# [Task objective]
Give back an exact copy of the lines in the records below, from the line that has "destruct (IH self'" through the line that has "intros contract positive.", and nothing besides.

# [Stored data]
--------
(** * The derivation notebook [symbolic/angvelxform_dot.ipynb]

    The notebook is a straight-line SymPy script.  It builds the scalar
    coefficient [Theta] of the angular-velocity Jacobian as a function of
    [theta(t)], differentiates it with respect to [t], substitutes the
    time dependence away, and does the same for the norm of the Euler
    vector.

    The development has four layers:
    - [sympy]: the fragment of the algebra engine the notebook calls
      (symbols with assumptions, applied undefined functions, automatic
      evaluation of [Add]/[Mul]/[Pow], [diff], [subs], [Matrix.norm]);
    - [py]: the Python values, the exceptions, the kernel (namespace and
      output area) the cells run in, and the calls into the engine with
      the argument checks they make ([symbols], [sympify], [zip], the
      printers);
    - [notebook]: the cells, line by line, and the values they bind;
    - [semantics]: the real number an expression stands for at a
      valuation of its symbols and functions.
    The properties follow: the engine's [diff] is the derivative and its
    [subs] keeps values, then the properties of the two derivations and
    of a run of the notebook. *)

From Stdlib Require Import String Ascii List Bool ZArith QArith Qpower Qreals.
From Stdlib Require Import Reals Lra Lia.
From Stdlib Require Qcanon.
Import ListNotations.

Set Implicit Arguments.
Set Warnings "-register-all".

(* ================================================================== *)
(** ** The algebra engine *)
(* ================================================================== *)

Module sympy.
(** The rounds of the loop leave the file name, the logical offset and the
    bytes of the file alone. *)
Lemma grow_n_frame (k : nat) (self : PmdkLogger) (w : World) :
  filename_ (fst (grow_n k self w)) = filename_ self /\
  now_off_ (fst (grow_n k self w)) = now_off_ self /\
  media (snd (grow_n k self w)) = media w.
Proof.
  induction k as [| k (Hf & Ho & Hm)]; cbn [grow_n]; [auto |].
  destruct (grow_n k self w) as [self' w']. cbn [fst snd] in *.
  destruct (grow_step_fields self' w') as (Hf' & Ho' & Hm' & _).
  rewrite Hf', Ho', Hm'. auto.
Qed.

(** A loop that returns has run some [k] rounds: the condition held before
    each of them and fails in the state returned. *)
Lemma grow_loop_rounds (n : Z) (fuel : nat) :
  forall self w s,
    grow_loop fuel n self w = Ret s ->
    exists k, (k <= fuel)%nat /\ s = grow_n k self w /\
      needs_growth n (fst s) = false /\
      forall j, (j < k)%nat ->
        needs_growth n (fst (grow_n j self w)) = true.
Proof.
  induction fuel as [| fuel IH]; intros self w s H; cbn [grow_loop] in H.
  - destruct (needs_growth n self) eqn:E; [discriminate |].
    injection H as <-. exists O. cbn [grow_n fst].
    repeat split; auto. intros j Hj. lia.
  - destruct (needs_growth n self) eqn:E.
    + destruct (grow_step self w) as [self' w'] eqn:Es.
      destruct (IH self' w' s H) as (k & Hk & -> & Hstop & Hrun).
      exists (S k). rewrite grow_n_shift, Es. cbn [fst snd].
      repeat split; [lia | exact Hstop |].
      intros [| j] Hj; [exact E |].
      rewrite grow_n_shift, Es. apply Hrun. lia.
    + injection H as <-. exists O. cbn [grow_n fst].
      repeat split; auto; [lia |]. intros j Hj. lia.
Qed.

Lemma needs_growth_small (n : Z) (self : PmdkLogger) :
  0 <= now_off_ self + n < two64 ->
  needs_growth n self = (length_ self <? now_off_ self + n).
Proof.
  intros H. unfold needs_growth. rewrite wrap64_small by exact H.
  reflexivity.
Qed.

Lemma kGrowth_value : kGrowth = 33554432.
Proof. reflexivity. Qed.

(** Under the contract a round that asks for the capacity plus 32 MiB gets
    at least that. *)
Lemma grow_step_capacity (self : PmdkLogger) (w : World) :
  map_at_least ->
  0 <= length_ self -> length_ self + kGrowth < two64 ->
  length_ self + kGrowth <= length_ (fst (grow_step self w)).
Proof.
  intros contract Hpos Hreq.
  destruct (grow_step_fields self w) as (_ & _ & _ & _ & ->).
  rewrite wrap64_small by (rewrite kGrowth_value in *; lia).
  apply contract. rewrite kGrowth_value. lia.
Qed.

(** With enough fuel for the missing capacity the loop returns. *)
Lemma grow_loop_returns (n : Z) (fuel : nat) :
  map_at_least -> 0 <= n ->
  forall self w,
    capacity_covers self ->
    now_off_ self + n + kGrowth <= two64 ->
    now_off_ self + n - length_ self <= Z.of_nat fuel * kGrowth ->
    exists s, grow_loop fuel n self w = Ret s.
Proof.
  intros contract positive.
  induction fuel as [| fuel IH]; intros self w [Hoff Hcov] Hrange Hfuel;
    cbn [grow_loop];
    rewrite needs_growth_small by (rewrite kGrowth_value in *; lia);
    destruct (length_ self <? now_off_ self + n) eqn:E; eauto;
    apply Z.ltb_lt in E.
  - exfalso. lia.
  - pose proof (grow_step_capacity self w contract) as Hcap.
    destruct (grow_step_fields self w) as (_ & Ho & _).
    destruct (grow_step self w) as [self' w']. cbn [fst snd] in *.
    apply IH.
    + unfold capacity_covers. rewrite Ho.
      rewrite kGrowth_value in *. lia.
    + rewrite Ho. exact Hrange.
    + rewrite Ho. rewrite kGrowth_value in *. lia.
Qed.

Section Contract.

Hypothesis contract : map_at_least.

Variables (n : Z) (self : PmdkLogger) (w : World).

Hypothesis covered : capacity_covers self.
Hypothesis positive : 0 <= n.
Hypothesis in_range : now_off_ self + n + kGrowth <= two64.

(** While the loop runs, every round asks for the capacity plus 32 MiB and
    gets at least that. *)
Lemma grow_n_capacity (k : nat) :
  (forall j, (j < k)%nat ->
     needs_growth n (fst (grow_n j self w)) = true) ->
  length_ self + Z.of_nat k * kGrowth <= length_ (fst (grow_n k self w)) /\
  calls (snd (grow_n k self w))
  = calls w ++ concat (map (growth_calls self w) (seq 0 k)) /\
  (map_exact ->
   length_ (fst (grow_n k self w)) = length_ self + Z.of_nat k * kGrowth).
Proof.
  destruct covered as [Hoff Hcov].
  induction k as [| k IH]; intros Hrun.
  - cbn [grow_n fst snd seq map concat]. rewrite app_nil_r.
    repeat split; lia.
  - destruct IH as (Hlen & Hcalls & Hexact); [intros j Hj; apply Hrun; lia |].
    pose proof (Hrun k (Nat.lt_succ_diag_r k)) as Hk.
    destruct (grow_n_frame k self w) as (Hf & Ho & _).
    rewrite needs_growth_small in Hk
      by (rewrite Ho; rewrite kGrowth_value in *; lia).
    rewrite Ho in Hk. apply Z.ltb_lt in Hk.
    rewrite seq_S, map_app, concat_app. cbn [Nat.add map concat].
    rewrite app_nil_r, app_assoc, <- Hcalls.
    unfold growth_calls. cbn [grow_n].
    destruct (grow_n k self w) as [self' w']. cbn [fst snd] in *.
    pose proof (grow_step_capacity self' w' contract) as Hcap.
    destruct (grow_step_fields self' w') as (_ & _ & _ & Hc & Hl).
    assert (wrap64 (length_ self' + kGrowth) = length_ self' + kGrowth)
      as Hw by (apply wrap64_small; rewrite kGrowth_value in *; lia).
    rewrite Hw in Hc, Hl. rewrite Hc, Hf.
    split; [| split; [reflexivity |]].
    + rewrite kGrowth_value in *. lia.
    + intros He. rewrite Hl, He, (Hexact He). lia.
Qed.

End Contract.

End Growth.

(** ** One append *)

Lemma record_cases (c : LogCall) :
  (last (header c ++ message c) NUL = LF /\
   record c = header c ++ message c) \/
  (last (header c ++ message c) NUL <> LF /\
   record c = (header c ++ message c) ++ [LF]).
Proof.
  rewrite record_eq.
  destruct (Ascii.eqb (last (header c ++ message c) NUL) LF) eqn:E.
  - left. apply Ascii.eqb_eq in E. auto.
  - right. apply Ascii.eqb_neq in E. auto.
Qed.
--------
# [Exercise solution]
      destruct (IH self' w' s H) as (k & Hk & -> & Hstop & Hrun).
      exists (S k). rewrite grow_n_shift, Es. cbn [fst snd].
      repeat split; [lia | exact Hstop |].
      intros [| j] Hj; [exact E |].
      rewrite grow_n_shift, Es. apply Hrun. lia.
    + injection H as <-. exists O. cbn [grow_n fst].
      repeat split; auto; [lia |]. intros j Hj. lia.
Qed.

Lemma needs_growth_small (n : Z) (self : PmdkLogger) :
  0 <= now_off_ self + n < two64 ->
  needs_growth n self = (length_ self <? now_off_ self + n).
Proof.
  intros H. unfold needs_growth. rewrite wrap64_small by exact H.
  reflexivity.
Qed.

Lemma kGrowth_value : kGrowth = 33554432.
Proof. reflexivity. Qed.

(** Under the contract a round that asks for the capacity plus 32 MiB gets
    at least that. *)
Lemma grow_step_capacity (self : PmdkLogger) (w : World) :
  map_at_least ->
  0 <= length_ self -> length_ self + kGrowth < two64 ->
  length_ self + kGrowth <= length_ (fst (grow_step self w)).
Proof.
  intros contract Hpos Hreq.
  destruct (grow_step_fields self w) as (_ & _ & _ & _ & ->).
  rewrite wrap64_small by (rewrite kGrowth_value in *; lia).
  apply contract. rewrite kGrowth_value. lia.
Qed.

(** With enough fuel for the missing capacity the loop returns. *)
Lemma grow_loop_returns (n : Z) (fuel : nat) :
  map_at_least -> 0 <= n ->
  forall self w,
    capacity_covers self ->
    now_off_ self + n + kGrowth <= two64 ->
    now_off_ self + n - length_ self <= Z.of_nat fuel * kGrowth ->
    exists s, grow_loop fuel n self w = Ret s.
Proof.
  intros contract positive.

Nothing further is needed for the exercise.